Imiqualines (imidazoquinoxaline derivatives) are anticancer compounds with high cytotoxic activities on
melanoma cell lines. The first generation of imiqualines, with two lead compounds (
EAPB0203 and
EAPB0503), shows remarkable in vitro (IC50 = 1 570 nM and IC50 = 200 nM, respectively, on the A375
melanoma cell line) and in vivo activity on
melanoma xenografts. The second generation derivatives, EAPB02302 and EAPB02303, are more active, with IC50 = 60 nM and IC50 = 10 nM, respectively, on A375
melanoma cell line. The aim of this study was to optimize the bioavailability of imiqualine derivatives, without losing their intrinsic activity.
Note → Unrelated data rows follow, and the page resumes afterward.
(* ===== verification/CredBroker.v ===== *)
(** * CredBroker: the credential broker

    Model of [src/src/cred_broker.rs]: the variables the broker keeps out of the agent's
    environment, and the socket on which the agent asks for a header.  The JSON codec is
    a parameter; a connection is its first line. *)

From S2P Require Import Prelude Paths PolicyTypes Ip NetAddr Broker.

Record CredBrokerConfig : Type := mk_cred_config {
  proxy_secrets : list string;
  allowlist_domains : list string;
}.
Inductive BrokerRequest : Type :=
| GetHeader (domain secret : string)
| Ping.
Inductive BrokerResponse : Type :=
| Header (header_name header_value : string)
| Pong
| Error (message : string).

(** [filter_proxy_secrets]: the variables (as text) that stay. *)
Definition filter_proxy_secrets (env : gmap string string) (proxy_secrets : list string) : gmap string string :=
  if bool_decide (proxy_secrets = []) then env
  else filter (λ kv, existsb (λ p, String.eqb p kv.1) proxy_secrets = false) env.

Definition is_domain_allowed (domain : string) (allowlist : list string) : bool :=
  if bool_decide (allowlist = []) then false
  else
    let host := to_ascii_lowercase (strip_domain_port domain) in
    existsb (λ allowed,
      let pat := to_ascii_lowercase (strip_domain_port allowed) in
      if String.eqb pat "*" then true
      else match strip_prefix "*." pat with
           | Some suffix => ends_with host ("." +:+ suffix)
           | None => String.eqb host pat || ends_with host ("." +:+ pat)
           end) allowlist.

Definition resolve_auth_header (domain secret_name secret_value : string) : string * string :=
  let lower_domain := to_ascii_lowercase domain in
  if contains lower_domain "anthropic.com" then ("x-api-key", secret_value)
  else if contains lower_domain "openai.com" || contains lower_domain "github.com"
  then ("Authorization", "Bearer " +:+ secret_value)
  else if contains (to_ascii_uppercase secret_name) "API_KEY" then ("x-api-key", secret_value)
  else ("Authorization", "Bearer " +:+ secret_value).

Definition inject_credential_header (secret_name secret_value : string) (headers : gmap string string) : gmap string string :=
  let '(name, val) := resolve_auth_header "default" secret_name secret_value in <[name := val]> headers.

(** The notices published on the bus. *)
Definition rejected_notice (domain : string) : string :=
  "credential broker rejected domain '" +:+ domain +:+ "' (not in allowlist)".
Definition injected_notice (secret domain : string) : string :=
  "credential broker injected '" +:+ secret +:+ "' for domain '" +:+ domain +:+ "'".

Section Client.
(** [serde_json] on requests; an error is its text. *)
Variable parse_request : string → result string BrokerRequest.

Definition answer (config : CredBrokerConfig) (secrets : gmap string string) (request : result string BrokerRequest) :
  BrokerResponse * list string :=
  match request with
  | Ok Ping => (Pong, [])
  | Ok (GetHeader domain secret) =>
      if negb (is_domain_allowed domain (allowlist_domains config))
      then (Error ("domain '" +:+ domain +:+ "' not in proxy allowlist"), [rejected_notice domain])
      else match secrets !! secret with
           | Some val =>
               let '(h_name, h_val) := resolve_auth_header domain secret val in
               (Header h_name h_val, [injected_notice secret domain])
           | None => (Error ("secret '" +:+ secret +:+ "' not available in host environment"), [])
           end
  | Err e => (Error ("invalid broker request JSON: " +:+ e), [])
  end.

(** The answer to the first line of a connection, if it gets one, and the notices. *)
Definition handle_client (line : string) (config : CredBrokerConfig) (secrets : gmap string string) :
  option BrokerResponse * list string :=
  let trimmed := trim line in
  if is_empty trimmed then (None, [])
  else if starts_with trimmed "{" then
    let '(response, notices) := answer config secrets (parse_request trimmed) in (Some response, notices)
  else (None, []).
End Client.

(** ** Lemmas *)

Lemma proxy_secrets_gone env ps k : k ∈ ps → filter_proxy_secrets env ps !! k = None.
Proof.
  intros Hk. unfold filter_proxy_secrets. rewrite bool_decide_eq_false_2 by (intros ->; by apply elem_of_nil in Hk).
  apply map_lookup_filter_None_2. right. intros v _ Hf. cbn in Hf. rewrite existsb_false, Forall_forall in Hf.
  specialize (Hf k Hk). cbn in Hf. by rewrite String.eqb_refl in Hf.
Qed.

Lemma filter_proxy_lookup env ps k v : filter_proxy_secrets env ps !! k = Some v ↔ env !! k = Some v ∧ k ∉ ps.
Proof.
  split.
  - intros Hf. split; [|intros Hk; by rewrite proxy_secrets_gone in Hf]. unfold filter_proxy_secrets in Hf. case_bool_decide; [done|].
    by apply map_lookup_filter_Some in Hf as [? _].
  - intros [He Hk]. unfold filter_proxy_secrets. case_bool_decide; [done|]. apply map_lookup_filter_Some. split; [done|].
    cbn. apply existsb_false, Forall_forall. intros p Hp. apply String.eqb_neq. by intros ->.
Qed.

(** The two brokers read an allow list alike. *)
Lemma allowed_as_relay domain ds : is_domain_allowed domain ds = domain_allowed domain ds.
Proof. unfold is_domain_allowed, domain_allowed, is_dot_suffix. by case_bool_decide as H; [rewrite H|]. Qed.

Lemma auth_header_value domain name value : ∃ h, resolve_auth_header domain name value = (h, value)
  ∨ resolve_auth_header domain name value = (h, "Bearer " +:+ value).
Proof. unfold resolve_auth_header. repeat case_match; eexists; first [by left|by right]. Qed.

(** A secret leaves the credential broker only on request: whatever the first line of
    a connection, a header is answered only to a request for it, for a domain that the
    network broker's reading of the allow list admits, and its value is that of the named
    secret; the notice says so.  Everything else gets no header. *)
Theorem header_only_if_allowed parse line config secrets name value notices :
  handle_client parse line config secrets = (Some (Header name value), notices) →
  ∃ domain secret v, parse (trim line) = Ok (GetHeader domain secret)
    ∧ domain_allowed domain (allowlist_domains config) = true
    ∧ secrets !! secret = Some v ∧ (value = v ∨ value = "Bearer " +:+ v)
    ∧ notices = [injected_notice secret domain].
Proof.
  unfold handle_client, answer. destruct (is_empty _); [done|]. destruct (starts_with _ _); [|done].
  destruct (parse (trim line)) as [[domain secret|]|e]; [|done|done]. rewrite allowed_as_relay.
  destruct (domain_allowed _ _) eqn:Ed; cbn [negb]; [|done]. destruct (secrets !! secret) as [v|] eqn:Es; [|done].
  destruct (auth_header_value domain secret v) as [h [E|E]]; rewrite E; intros [= <- <- <-]; exists domain, secret, v;
    split_and!; auto.
Qed.

(** A codec for two requests. *)
Definition demo_request (line : string) : result string BrokerRequest :=
  if String.eqb line "{get}" then Ok (GetHeader "evil.github.com.attacker.dev" "GH_TOKEN") else Err "bad".
Definition demo_config : CredBrokerConfig := mk_cred_config ["GH_TOKEN"] ["attacker.dev"].

(** The host is told apart by a piece of its name, and the secret itself is what the
    sandboxed client reads from the socket. *)
Lemma header_only_if_allowed_witness :
  handle_client demo_request ("{get}" +:+ ch1 10) demo_config {[ "GH_TOKEN" := "ghp_x" ]}
  = (Some (Header "Authorization" "Bearer ghp_x"), [injected_notice "GH_TOKEN" "evil.github.com.attacker.dev"])
  ∧ domain_allowed "evil.github.com.attacker.dev" ["attacker.dev"] = true.
Proof.
  assert (handle_client demo_request ("{get}" +:+ ch1 10) demo_config {[ "GH_TOKEN" := "ghp_x" ]}
    = (Some (Header "Authorization" "Bearer ghp_x"), [injected_notice "GH_TOKEN" "evil.github.com.attacker.dev"])) as Hc
    by (vm_compute; reflexivity).
  split; [exact Hc|]. destruct (header_only_if_allowed _ _ _ _ _ _ _ Hc) as (d & s & v & Hp & Hd & _).
  vm_compute in Hp. injection Hp as <- <-. exact Hd.
Defined.

(** Any name that contains [anthropic.com] gets the key in the clear of [x-api-key], and
    no list of managed secrets is consulted: every secret of the map is answered. *)
Lemma unmanaged_secret_is_answered :
  handle_client (λ _, Ok (GetHeader "anthropic.com.attacker.dev" "AWS_SECRET")) "{" (mk_cred_config [] ["*"])
    {[ "AWS_SECRET" := "s3cr3t" ]}
  = (Some (Header "x-api-key" "s3cr3t"), [injected_notice "AWS_SECRET" "anthropic.com.attacker.dev"]).
Proof. vm_compute. reflexivity. Qed.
For that, we achieved chemical modulation on the second generation of imiqualines by conjugating
amino acids on position 4. A new series of twenty-five compounds was efficiently synthesized by using microwave assistance and tested for its activity on the A375 cell line. In the new series, compounds 11a, 9d and 11b show cytotoxic activities less than second generation compounds, but similar to that of the first generation ones (IC50 = 403 nM, IC50 = 128 nM and IC50 = 584 nM, respectively). The presence of an
amino acid leads to significant enhancement of the water solubility for improved drugability.